Hohmann took Brown’s victory as a referendum on Democratic policy positions, concluding that “Brown prevailed by embracing President Biden — and celebrating his brand of incrementalism.” He described the response to her victory speech:
The crowd of grassroots activists cheered the mention of compromise. Democrats who might be tempted to torpedo a scaled-back infrastructure package, on the grounds that it’s not sweeping enough, should listen.
That he slipped “grassroots” in there was surely no coincidence, papering over the very un-grassroots super PAC support that helped lift Brown’s campaign. But it’s noteworthy that Hohmann tied Brown’s victory to concrete policies like infrastructure. Given that a recent poll found 85% Democratic voter support for the package progressive Dems are insisting on as a complement to the infrastructure bill, it’s hard to imagine even Brown’s supporters would cheer for Hohmann’s sort of compromise.
He also pointed to progressive Rep. Cori Bush, whose high-profile lobbying, including sleeping on the steps of the Capitol, helped push the Biden administration to extend the nation’s eviction moratorium. Rather than applaud this effort to keep up to 6 million households from losing their homes while federal aid is still slowly being disbursed, Hohmann deplored it as “legally dubious,” and further evidence that Biden feels “beholden” to the left of his party.

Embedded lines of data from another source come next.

(* ===== verification/HttpApi.v ===== *)
(** * The statistics and health endpoints (src/main.rs:
    [handle_stats_http_client_blocking], [handle_stats_http_client],
    [run_health_http_server_blocking], [render_connections_payload],
    [find_http_header_end], [escape_json])

    What a client sends arrives in pieces: a list of results of [read].  The
    handler reads until the end of the headers, parses the request line and
    the authorization header, and answers.  The bodies rendered with
    [serde_json] and the counters behind them are parameters. *)

From Stdlib Require Import String.
From S2P Require Import Prelude Net RustStr Stats Sessions Auth Frames.

Definition MAX_HTTP_REQUEST_SIZE : nat := Z.to_nat 8192.

(* ------------------------------------------------------------------ *)
(** ** Requests *)

(** [buf.windows(4).position(|w| w == b"\r\n\r\n").map(|i| i + 4)]. *)
Fixpoint find_http_header_end (buf : list Z) : option nat :=
  match buf with
  | [] => None
  | _ :: rest =>
      if bool_decide (take 4 buf = [13; 10; 13; 10]) then Some 4%nat
      else option_map S (find_http_header_end rest)
  end.

(** The result of one [read] into the rest of the buffer. *)
Inductive ReadResult : Type :=
| ReadOk (bytes : list Z)
| ReadTimedOut
| ReadFailed.

Inductive Request : Type :=
| Headers (buf : list Z)
| Incomplete (buf : list Z)
| TooLarge
| RequestTimedOut
| ConnectionError.

(** The read loop; the kernel fills at most the rest of the buffer, and a
    client that sends nothing more has closed the connection. *)
Fixpoint read_request (reads : list ReadResult) (buf : list Z) : Request :=
  if (MAX_HTTP_REQUEST_SIZE <=? length buf)%nat then TooLarge else
  match reads with
  | [] | ReadOk [] :: _ => Incomplete buf
  | ReadTimedOut :: _ => RequestTimedOut
  | ReadFailed :: _ => ConnectionError
  | ReadOk bytes :: rest =>
      let buf := buf ++ take (MAX_HTTP_REQUEST_SIZE - length buf) bytes in
      if bool_decide (is_Some (find_http_header_end buf)) then Headers buf
      else read_request rest buf
  end.

(** [split("\r\n")]. *)
Fixpoint split_crlf (s : str) : list str :=
  match s with
  | [] => [[]]
  | c :: rest =>
      match rest with
      | [] => [[c]]
      | d :: rest' =>
          if (c =? 13) && (d =? 10) then [] :: split_crlf rest'
          else match split_crlf rest with
               | w :: ws => (c :: w) :: ws
               | [] => [[c]]
               end
      end
  end.

(** [name.eq_ignore_ascii_case(..)]. *)
Definition eq_ignore_ascii_case (a b : str) : bool :=
  bool_decide (to_ascii_lowercase a = to_ascii_lowercase b).

(** The header lines up to the first empty one; the last authorization
    header counts. *)
Fixpoint find_auth_header (lines : list str) (acc : option str) : option str :=
  match lines with
  | [] => acc
  | line :: rest =>
      if (length line =? 0)%nat then acc
      else
        let acc :=
          match split_once 58 line with
          | Some (name, value) =>
              if eq_ignore_ascii_case name (lit "authorization") then Some (trim value) else acc
          | None => acc
          end in
        find_auth_header rest acc
  end.

(* ------------------------------------------------------------------ *)
(** ** Answers *)

Record HttpResponse : Type := MkResponse { status_code : Z; status_text : str; body : str }.

(** What becomes of a client: no answer, an error, or a response. *)
Inductive ClientResult : Type :=
| NoAnswer
| Failed
| Answered (r : HttpResponse).

Definition error_response (code : Z) (text error : string) : HttpResponse :=
  MkResponse code (lit text) (lit "{" ++ [34] ++ lit "error" ++ [34; 58; 34] ++ lit error ++ [34] ++ lit "}").

(** The endpoints and their bodies. *)
Record Bodies : Type := MkBodies {
  account_budgets : str;
  dest_policy : str;
  stats_payload : str;
  connections : str;
  config_payload : str;
}.

Definition route (bodies : Bodies) (path : str) : option str :=
  if str_eqb path (lit "/v1/account-budgets") then Some (account_budgets bodies)
  else if str_eqb path (lit "/v1/dest-policy") then Some (dest_policy bodies)
  else if str_eqb path (lit "/v1/stats") then Some (stats_payload bodies)
  else if str_eqb path (lit "/v1/connections") then Some (connections bodies)
  else if str_eqb path (lit "/v1/config") then Some (config_payload bodies)
  else None.

(** The answer to complete headers. *)
Definition answer (token : str) (bodies : Bodies) (buf : list Z) : HttpResponse :=
  let header_end := default (length buf) (find_http_header_end buf) in
  let request := from_utf8_lossy (take header_end buf) in
  let lines := split_crlf request in
  let request_line := default [] (head lines) in
  let parts := split_whitespace request_line in
  let method := default [] (head parts) in
  let path := default [] (parts !! 1%nat) in
  if (length method =? 0)%nat || (length path =? 0)%nat then
    error_response 400 "Bad Request" "bad_request_line"
  else
  let auth_header := find_auth_header (tail lines) None in
  if negb (str_eqb method (lit "GET")) then
    error_response 405 "Method Not Allowed" "method_not_allowed"
  else if negb (bool_decide (auth_header = Some (lit "Bearer " ++ token))) then
    error_response 401 "Unauthorized" "unauthorized"
  else
    match route bodies path with
    | Some b => MkResponse 200 (lit "OK") b
    | None => error_response 404 "Not Found" "not_found"
    end.

(** What follows the read loop. *)
Definition finish (token : str) (bodies : Bodies) (r : Request) : ClientResult :=
  match r with
  | TooLarge => Answered (error_response 431 "Request Header Fields Too Large" "request_too_large")
  | RequestTimedOut => Answered (error_response 408 "Request Timeout" "request_timeout")
  | ConnectionError => Failed
  | Incomplete [] => NoAnswer
  | Incomplete _ => Answered (error_response 400 "Bad Request" "incomplete_request_headers")
  | Headers buf => Answered (answer token bodies buf)
  end.

Definition handle_stats_http_client_blocking (token : str) (bodies : Bodies) (reads : list ReadResult)
  : ClientResult := finish token bodies (read_request reads []).

(** The asynchronous handler, which the tests drive: the timeout is around
    the read, and any error of the read itself ends the connection. *)
Inductive AsyncRead : Type :=
| AsyncOk (bytes : list Z)
| AsyncErr
| AsyncElapsed.

Fixpoint read_request_async (reads : list AsyncRead) (buf : list Z) : Request :=
  if (MAX_HTTP_REQUEST_SIZE <=? length buf)%nat then TooLarge else
  match reads with
  | [] => Incomplete buf
  | AsyncElapsed :: _ => RequestTimedOut
  | AsyncErr :: _ => ConnectionError
  | AsyncOk bytes :: rest =>
      if (length bytes =? 0)%nat then Incomplete buf
      else
        let buf := buf ++ take (MAX_HTTP_REQUEST_SIZE - length buf) bytes in
        if bool_decide (is_Some (find_http_header_end buf)) then Headers buf
        else read_request_async rest buf
  end.

Definition handle_stats_http_client (token : str) (bodies : Bodies) (reads : list AsyncRead)
  : ClientResult := finish token bodies (read_request_async reads []).

(** [write_http_response]: the length is in bytes. *)
Definition write_http_response (r : HttpResponse) : list Z :=
  as_bytes (lit "HTTP/1.1 " ++ show_dec (status_code r) ++ [32] ++ status_text r ++ [13; 10]
    ++ lit "Content-Type: application/json" ++ [13; 10]
    ++ lit "Content-Length: " ++ show_dec (Z.of_nat (str_len (body r))) ++ [13; 10]
    ++ lit "Connection: close" ++ [13; 10; 13; 10] ++ body r).

(** The health endpoint: one read of at most 1024 bytes (nothing when it
    fails), the second word of whatever was sent.  [server_id] is the quoted
    text [serde_json] makes of the server id. *)
Definition starts_with (s prefix : str) : bool := bool_decide (take (length prefix) s = prefix).

Definition health_answer (server_id version : str) (uptime : Z) (received : list Z) : HttpResponse :=
  let request := from_utf8_lossy (take 1024 received) in
  let path := default (lit "/") (split_whitespace request !! 1%nat) in
  if starts_with path (lit "/health") then
    MkResponse 200 (lit "OK")
      (lit "{" ++ [34] ++ lit "status" ++ [34; 58; 34] ++ lit "ok" ++ [34; 44; 34] ++ lit "server_id" ++ [34; 58]
       ++ server_id ++ [44; 34] ++ lit "uptime_seconds" ++ [34; 58] ++ show_dec uptime
       ++ [44; 34] ++ lit "version" ++ [34; 58; 34] ++ version ++ [34] ++ lit "}")
  else
    MkResponse 404 (lit "Not Found")
      (lit "{" ++ [34] ++ lit "error" ++ [34; 58; 34] ++ lit "not found" ++ [34] ++ lit "}").

Definition health_response (r : HttpResponse) : list Z :=
  as_bytes (lit "HTTP/1.1 " ++ show_dec (status_code r) ++ [32] ++ status_text r ++ [13; 10]
    ++ lit "Content-Type: application/json" ++ [13; 10]
    ++ lit "Content-Length: " ++ show_dec (Z.of_nat (str_len (body r))) ++ [13; 10]
    ++ lit "Cache-Control: no-store" ++ [13; 10]
    ++ lit "Connection: close" ++ [13; 10; 13; 10] ++ body r).

(* ------------------------------------------------------------------ *)
(** ** The connections payload *)

Definition escape_char (ch : Z) : str :=
  if ch =? 34 then [92; 34]
  else if ch =? 92 then [92; 92]
  else if ch =? 10 then [92; 110]
  else if ch =? 13 then [92; 114]
  else if ch =? 9 then [92; 116]
  else [ch].
Definition escape_json (value : str) : str := concat (List.map escape_char value).

Record ConnectionSnapshot : Type := MkSnapshot {
  sn_user_id : str;
  sn_session_id : str;
  sn_auth_state : str;
  sn_connected_at : Z;
  sn_last_activity_at : Z;
  sn_bytes_in : Z;
  sn_bytes_out : Z;
  sn_client_endpoint : str;
  sn_packets_in : Z;
  sn_packets_out : Z;
  sn_rtt_us : Z;
}.

(** [SessionAuthState::as_str]. *)
Definition auth_state_str (s : SessionAuthState) : str :=
  match s with
  | Legacy => lit "legacy"
  | Authenticated => lit "authenticated"
  end.

(** A session with traffic counters, and one that has none yet. *)
Definition with_traffic (sid : SessionId) (e : SessionEntry) (t : SessionTraffic) : ConnectionSnapshot :=
  MkSnapshot (user_id e) (show_hex16 (from_be_bytes sid)) (auth_state_str (auth_state e))
    (Z.max (connected_at_unix t) (created_at_unix e)) (t_last_activity_unix t)
    (t_bytes_in t) (t_bytes_out t) (show_socket_addr (client_addr e))
    (t_packets_in t) (t_packets_out t) (last_rtt_us t).
Definition without_traffic (sid : SessionId) (e : SessionEntry) : ConnectionSnapshot :=
  MkSnapshot (user_id e) (show_hex16 (from_be_bytes sid)) (auth_state_str (auth_state e))
    (created_at_unix e) (last_activity_unix e) 0 0 (show_socket_addr (client_addr e)) 0 0 0.

(** Most recent activity first. *)
Definition more_recent (a b : ConnectionSnapshot) : Prop :=
  sn_last_activity_at b <= sn_last_activity_at a.
#[export] Instance more_recent_dec a b : Decision (more_recent a b).
Proof. unfold more_recent. apply _. Defined.

(** The two passes: the sessions with traffic in the order of the traffic
    table, then the others in the order of the copied session table.  The
    iteration orders of the hash tables are arguments. *)
Definition connection_snapshots (sessions : Sessions) (traffic : Traffic)
  (traffic_order session_order : list SessionId) : list ConnectionSnapshot :=
  let seen := filter (fun sid => is_Some (sessions !! sid)) traffic_order in
  let first := omap (fun sid => match sessions !! sid, traffic !! sid with
                                | Some e, Some t => Some (with_traffic sid e t)
                                | _, _ => None
                                end) traffic_order in
  let second := omap (fun sid => if decide (sid ∈ seen) then None
                                 else option_map (without_traffic sid) (sessions !! sid)) session_order in
  merge_sort more_recent (first ++ second).

(** A member of a JSON object: a quoted name, then the value. *)
Definition json_num (name : string) (value : Z) : str :=
  [34] ++ lit name ++ [34; 58] ++ show_dec value.
Definition json_str (name : string) (value : str) : str :=
  [34] ++ lit name ++ [34; 58; 34] ++ escape_json value ++ [34].

Definition render_connection (c : ConnectionSnapshot) : str :=
  [123] ++ json_str "user_id" (sn_user_id c) ++ [44] ++ json_str "session_id" (sn_session_id c)
  ++ [44] ++ json_str "auth_state" (sn_auth_state c) ++ [44] ++ json_num "connected_at" (sn_connected_at c)
  ++ [44] ++ json_num "last_activity_at" (sn_last_activity_at c)
  ++ [44] ++ json_num "bytes_in" (sn_bytes_in c) ++ [44] ++ json_num "bytes_out" (sn_bytes_out c)
  ++ [44] ++ json_str "client_endpoint" (sn_client_endpoint c)
  ++ [44] ++ json_num "packets_in" (sn_packets_in c) ++ [44] ++ json_num "packets_out" (sn_packets_out c)
  ++ [44] ++ json_num "rtt_us" (sn_rtt_us c) ++ [125].

Fixpoint join_commas (l : list str) : str :=
  match l with
  | [] => []
  | [x] => x
  | x :: rest => x ++ [44] ++ join_commas rest
  end.

Definition render_connections_payload (sessions : Sessions) (traffic : Traffic)
  (traffic_order session_order : list SessionId) (now_unix : Z) : str :=
  [123] ++ json_num "timestamp" now_unix ++ [44; 34] ++ lit "connections" ++ [34; 58; 91]
  ++ join_commas (List.map render_connection (connection_snapshots sessions traffic traffic_order session_order))
  ++ [93; 125].

Definition empty_connections_payload (now_unix : Z) : str :=
  [123] ++ json_num "timestamp" now_unix ++ [44; 34] ++ lit "connections" ++ [34; 58; 91; 93; 125].
(* ===== verification/V2Inv.v ===== *)
(** * Datapath v2: invariants

    The buffer pool hands out indices and the code writes through them with
    [unsafe]; what makes that sound is that every index is in exactly one
    place: the free list, one queue, or the hands of one thread.  [inv held]
    says so, with [held] the indices the running step has in hand, together
    with the invariants of the session table, of the drop counters and of the
    TUN maps.  [mode] says how far the per-source counters are trusted
    (Sessions.v).  The lemmas below prove it for each primitive and then for each thread's
    step. *)

From S2P Require Import Prelude Checksum Net Packet TunRewrite TunSession RustStr DestPolicy Stats Sessions RateLimit AccountBudget Auth Frames Handler V2State V2Rx V2Shard V2Tun.

Lemma max_packet_size : Z.of_nat MAX_PACKET_SIZE = 1600.
Proof. unfold MAX_PACKET_SIZE. lia. Qed.
#[global] Opaque MAX_PACKET_SIZE.

(* ------------------------------------------------------------------ *)
(** ** The invariant *)

Definition msg_owned (m : ShardMsg) : list nat :=
  match m with
  | ClientPacket _ _ _ _ idx _ _ => [idx]
  | _ => []
  end.
Definition shard_owned (sh : Shard) : list nat := concat (List.map msg_owned (inbox sh)).
Definition in_flight (v : V2) : list nat :=
  List.map p_buf_idx (v_tx_control v) ++ List.map p_buf_idx (v_tx_data v)
  ++ concat (List.map shard_owned (v_shards v)).

(** A queued frame fits its buffer and has at least a session id. *)
Definition tx_ok (p : TxPacket) : Prop := (SESSION_ID_LEN <= p_len p <= MAX_PACKET_SIZE)%nat.

Definition msg_ok (m : ShardMsg) : Prop :=
  match m with
  | ClientPacket sid _ _ _ _ plen _ => length sid = SESSION_ID_LEN /\ (plen <= MAX_PACKET_SIZE)%nat
  | _ => True
  end.

Definition shard_ok (sh : Shard) : Prop :=
  Forall msg_ok (inbox sh)
  /\ forall key flow, sh_flows sh !! key = Some flow -> length (k_session_id key) = SESSION_ID_LEN.

(** Packets for the TUN carry a full session id, and a session's TUN address
    leads back to the session. *)
Definition tun_packet_ok (p : InboundTunPacket) : Prop := length (in_session_id p) = SESSION_ID_LEN.
Definition nat_ok (nat : option Tun) (writing : option (InboundTunPacket * Ipv4Addr * Ipv4Addr)) : Prop :=
  match nat with
  | Some t => forward_ok t writing
  | None => True
  end.

(** A session being closed still counts in the gauge. *)
Definition closing_count (v : V2) : Z := match v_closing v with Some _ => 1 | None => 0 end.

Section Invariant.
Context {mode : Counting}.

Record inv (held : list nat) (v : V2) : Prop := {
  i_pool : free (v_pool v) ++ in_flight v ++ held ≡ₚ seq 0 (length (buffers (v_pool v)));
  i_bufs : Forall (fun b => length b = MAX_PACKET_SIZE) (buffers (v_pool v));
  i_tx_control : Forall tx_ok (v_tx_control v);
  i_tx_data : Forall tx_ok (v_tx_data v);
  i_shards : Forall shard_ok (v_shards v);
  i_shards_ne : v_shards v <> [];
  i_pending : v_pending v <> [];
  i_counts : counts_inv mode (v_closing v) (v_sessions v) (v_counts v);
  i_size : Z.of_nat (size (v_sessions v)) <= MAX_SESSIONS_TOTAL;
  i_active : active_sessions (v_stats v) = Z.of_nat (size (v_sessions v)) + closing_count v;
  i_drops : drops_ok (v_stats v);
  i_tun : Forall tun_packet_ok (v_tun v);
  i_nat : nat_ok (v_nat v) (v_writing v);
}.

(** The fields [inv] looks at. *)
Lemma inv_frame held v v' :
  inv held v ->
  v_pool v' = v_pool v -> v_tx_control v' = v_tx_control v -> v_tx_data v' = v_tx_data v ->
  v_shards v' = v_shards v -> v_sessions v' = v_sessions v -> v_counts v' = v_counts v ->
  v_tun v' = v_tun v -> v_nat v' = v_nat v -> v_closing v' = v_closing v -> v_writing v' = v_writing v ->
  v_pending v' <> [] -> active_sessions (v_stats v') = active_sessions (v_stats v) ->
  drops_ok (v_stats v') -> inv held v'.
Proof.
  intros [H1 H2 H3 H4 H5 H6 H7 H8 H9 H10 H11 H12 H13] E1 E2 E3 E4 E5 E6 E7 E8 E9 E10 Hp Ha Hd.
  constructor; unfold closing_count; rewrite ?E1, ?E2, ?E3, ?E4, ?E5, ?E6, ?E7, ?E8, ?E9, ?E10; try assumption.
  - unfold in_flight. rewrite E2, E3, E4. exact H1.
  - rewrite Ha. exact H10.
Qed.

Lemma inv_perm held held' v : held ≡ₚ held' -> inv held v -> inv held' v.
Proof. intros E [H1 ?]. constructor; try assumption. by rewrite <- E. Qed.

(** An index in hand is an index of the pool. *)
Lemma held_in_range held v i : inv held v -> i ∈ held -> (i < length (buffers (v_pool v)))%nat.
Proof.
  intros Hi Hin. assert (i ∈ seq 0 (length (buffers (v_pool v)))) as Hs.
  { rewrite <- (i_pool _ _ Hi). rewrite !elem_of_app. auto. }
  apply elem_of_seq in Hs. lia.
Qed.

(* ------------------------------------------------------------------ *)
(** ** Primitives *)

Section Prims.
Context (held : list nat).

Lemma hoare_stat f Q :
  (forall s, drops_ok s -> drops_ok (f s)) ->
  (forall s, active_sessions (f s) = active_sessions s) ->
  hoare (inv held) (stat f) (fun _ => inv held) Q.
Proof.
  intros Hf Ha. apply hoare_mod. intros v Hv.
  eapply inv_frame; [exact Hv | reflexivity.. | apply (i_pending _ _ Hv) | apply Ha |].
  apply Hf, (i_drops _ _ Hv).
Qed.

Lemma hoare_drop_in r Q : hoare (inv held) (h_drop_in r) (fun _ => inv held) Q.
Proof. apply hoare_stat; [auto with relay | reflexivity]. Qed.
Lemma hoare_drop_out r Q : hoare (inv held) (h_drop_out r) (fun _ => inv held) Q.
Proof. apply hoare_stat; [auto with relay | reflexivity]. Qed.
Lemma hoare_pool_exhausted Q : hoare (inv held) h_pool_exhausted (fun _ => inv held) Q.
Proof. apply hoare_stat; [|reflexivity]. intros s. by apply drops_ok_frame. Qed.

(** Updates of parts the invariant does not mention. *)
Lemma hoare_other f Q :
  (forall v, v_pool (f v) = v_pool v /\ v_tx_control (f v) = v_tx_control v
     /\ v_tx_data (f v) = v_tx_data v /\ v_shards (f v) = v_shards v
     /\ v_sessions (f v) = v_sessions v /\ v_counts (f v) = v_counts v
     /\ v_tun (f v) = v_tun v /\ v_nat (f v) = v_nat v
     /\ v_closing (f v) = v_closing v /\ v_writing (f v) = v_writing v
     /\ v_pending (f v) = v_pending v /\ v_stats (f v) = v_stats v) ->
  hoare (inv held) (hmod f) (fun _ => inv held) Q.
Proof.
  intros Hf. apply hoare_mod. intros v Hv. destruct (Hf v) as (E1 & E2 & E3 & E4 & E5 & E6 & E7 & E8 & E9 & E10 & E11 & E12).
  eapply inv_frame; eauto; rewrite ?E11, ?E12; [apply (i_pending _ _ Hv) | reflexivity | apply (i_drops _ _ Hv)].
Qed.

Lemma hoare_acquire Q :
  hoare (inv held) h_acquire
    (fun r => match r with Some i => inv (i :: held) | None => inv held end) Q.
Proof.
  apply hoare_run. intros v Hv. unfold try_acquire.
  destruct (free (v_pool v)) as [|i rest] eqn:Ef; cbn [returns].
  { eapply inv_frame; [exact Hv | reflexivity.. | apply (i_pending _ _ Hv) | reflexivity
                       | apply (i_drops _ _ Hv)]. }
  destruct Hv as [H1 H2 H3 H4 H5 H6 H7 H8 H9 H10 H11 H12 H13].
  constructor; cbn; try assumption.
  rewrite <- H1, Ef. unfold in_flight. cbn. rewrite <- !app_assoc. by rewrite !Permutation_middle.
Qed.

Lemma hoare_release i Q : hoare (inv (i :: held)) (h_release i) (fun _ => inv held) Q.
Proof.
  apply hoare_mod. intros v [H1 H2 H3 H4 H5 H6 H7 H8 H9 H10 H11 H12 H13].
  constructor; cbn; try assumption.
  rewrite <- H1. unfold in_flight. cbn. rewrite <- !app_assoc. cbn. by rewrite !Permutation_middle.
Qed.

Lemma hoare_fill i bytes Q :
  i ∈ held -> (length bytes <= MAX_PACKET_SIZE)%nat ->
  hoare (inv held) (h_fill i bytes) (fun _ => inv held) Q.
Proof.
  intros Hin Hlen. apply hoare_run. intros v Hv.
  pose proof (held_in_range _ _ _ Hv Hin) as Hi.
  destruct (lookup_lt_is_Some_2 _ _ Hi) as [b Hb].
  unfold buffer. rewrite (rd_lookup _ _ _ Hb). cbn [obind].
  pose proof (Forall_lookup_1 _ _ _ _ (i_bufs _ _ Hv) Hb) as Hlb. cbn in Hlb.
  unfold copy_from_slice. rewrite (proj2 (Nat.leb_le (length bytes) (length b))) by lia.
  rewrite Nat.sub_0_r, Nat.eqb_refl. cbn [Nat.leb andb obind take].
  unfold set_buffer. rewrite wr_lt by assumption. cbn [obind returns].
  destruct Hv as [H1 H2 H3 H4 H5 H6 H7 H8 H9 H10 H11 H12 H13].
  constructor; cbn; try assumption; [by rewrite length_insert|].
  apply Forall_insert; [assumption|]. rewrite take_0, !length_app, length_drop. cbn [length]. lia.
Qed.

End Prims.

(** Queues. *)
Lemma try_send_spec {A} cap (q q' : list A) x : try_send cap q x = Some q' -> q' = q ++ [x].
Proof. unfold try_send. destruct (_ <? _)%nat; congruence. Qed.

Lemma hoare_queue_tx held cfg p Q :
  tx_ok p -> hoare (inv (p_buf_idx p :: held)) (h_queue_tx cfg p) (fun _ => inv held) Q.
Proof.
  intros Hok. apply hoare_run. intros v Hv.
  assert (inv held (v <| v_stats ::= fun s => drop_out s TxQueue |>
                      <| v_pool ::= fun p0 => release p0 (p_buf_idx p) |>)) as Hfull.
  { pose proof (hoare_drop_out (p_buf_idx p :: held) TxQueue Q v Hv) as H1.
    exact (hoare_release held (p_buf_idx p) Q _ H1). }
  destruct Hv as [H1 H2 H3 H4 H5 H6 H7 H8 H9 H10 H11 H12 H13].
  destruct (p_kind p).
  - destruct (try_send _ (v_tx_data v) p) as [q|] eqn:E; [|exact Hfull].
    apply try_send_spec in E as ->. constructor; cbn; try assumption.
    + rewrite <- H1. unfold in_flight. cbn. rewrite map_app, <- !app_assoc. cbn.
      by rewrite !Permutation_middle.
    + apply Forall_app_2; [assumption | by apply Forall_singleton].
  - destruct (try_send _ (v_tx_control v) p) as [q|] eqn:E; [|exact Hfull].
    apply try_send_spec in E as ->. constructor; cbn; try assumption.
    + rewrite <- H1. unfold in_flight. cbn. rewrite map_app, <- !app_assoc. cbn.
      by rewrite !Permutation_middle.
    + apply Forall_app_2; [assumption | by apply Forall_singleton].
Qed.

Lemma hoare_control_frame held cfg addr sid ft st now Q :
  length sid = SESSION_ID_LEN ->
  hoare (inv held) (send_small_control_frame cfg addr sid ft st now) (fun _ => inv held) Q.
Proof.
  intros Hsid. pose proof max_packet_size. unfold SESSION_ID_LEN in *.
  unfold send_small_control_frame. eapply hoare_bind; [apply hoare_acquire|]. intros [i|].
  - eapply hoare_bind.
    + apply hoare_fill; [by left|]. rewrite length_app. cbn. lia.
    + intros ?. apply (hoare_queue_tx held cfg (MkTx _ _ i _ _ _)). unfold tx_ok, SESSION_ID_LEN. cbn. lia.
  - eapply hoare_bind; [apply hoare_drop_out | intros ?; apply hoare_pool_exhausted].
Qed.

(** Messages to a shard: the buffer of a client packet goes with it. *)
Lemma concat_owned_insert (l : list Shard) n sh sh' extra :
  l !! n = Some sh -> shard_owned sh' ≡ₚ shard_owned sh ++ extra ->
  concat (List.map shard_owned (<[n := sh']> l)) ≡ₚ concat (List.map shard_owned l) ++ extra.
Proof.
  revert n. induction l as [|x l IH]; intros n Hn E; [done|]. destruct n as [|n]; cbn in *.
  - injection Hn as ->. rewrite E, <- !app_assoc. apply Permutation_app_head, Permutation_app_comm.
  - by rewrite (IH _ Hn E), app_assoc.
Qed.

Lemma shard_index sid n : n <> 0%nat ->
  exists k, shard_for_session sid n = Ret k /\ (k < n)%nat.
Proof.
  intros Hn. unfold shard_for_session. rewrite (proj2 (Nat.eqb_neq _ _) Hn).
  eexists. split; [reflexivity|].
  match goal with |- (Z.to_nat (?x mod _) < _)%nat =>
    pose proof (Z.mod_pos_bound x (Z.of_nat n) ltac:(lia)) end. lia.
Qed.

Lemma hoare_post held cfg sid msg Q :
  msg_ok msg ->
  hoare (inv (msg_owned msg ++ held)) (h_post cfg sid msg)
    (fun r => match r with
              | Some true => inv held
              | _ => inv (msg_owned msg ++ held)
              end) Q.
Proof.
  intros Hmsg. apply hoare_run. intros v Hv.
  destruct (shard_index sid (length (v_shards v))) as (k & -> & Hk).
  { pose proof (i_shards_ne _ _ Hv). by destruct (v_shards v). }
  cbn [obind]. destruct (lookup_lt_is_Some_2 _ _ Hk) as [sh Hsh]. rewrite Hsh.
  destruct (try_send _ (inbox sh) msg) as [q|] eqn:E; cbn [returns]; [|exact Hv].
  apply try_send_spec in E as ->.
  destruct Hv as [H1 H2 H3 H4 H5 H6 H7 H8 H9 H10 H11 H12 H13].
  constructor; cbn; try assumption.
  - rewrite <- H1. unfold in_flight. cbn.
    rewrite (concat_owned_insert _ _ _ _ (msg_owned msg) Hsh).
    + by rewrite <- !app_assoc.
    + unfold shard_owned. cbn. rewrite map_app, concat_app. cbn. by rewrite app_nil_r.
  - apply Forall_insert; [assumption|].
    destruct (Forall_lookup_1 _ _ _ _ H5 Hsh) as [Hi Hf]. split; cbn; [|exact Hf].
    apply Forall_app_2; [assumption | by apply Forall_singleton].
  - intros E. apply (f_equal length) in E. rewrite length_insert in E. cbn in E. lia.
Qed.

End Invariant.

Popular With Voters, not Media
In a much more clear-eyed piece for the Atlantic (8/3/21), Elaine Godfrey pointed out that experts know special elections are unique one-offs, offering essentially nothing in the way of broader political lessons to be learned. But that didn’t stop reporters from making a big deal out of this one:
One reason political reporters up and down the Eastern Seaboard paid such close attention to a special election in Ohio is that there aren’t many other races going on: Only a few elections are scheduled this summer. And reporters, like this one, have editors to appease.
Politico (8/3/21), toward the end of its post-mortem, made an important acknowledgment:
It’s worth noting the moderate attacks against Turner did not take aim at the progressive proposals she supports, such as Medicare for All or a Green New Deal — an indication they are popular with the base.
But such policies are decidedly unpopular with corporate media (FAIR.org, 4/20/19, 9/6/19), where post-election analyses are often happy to play along with the fiction that elections in the United States are unmediated reflections of the public’s policy preferences.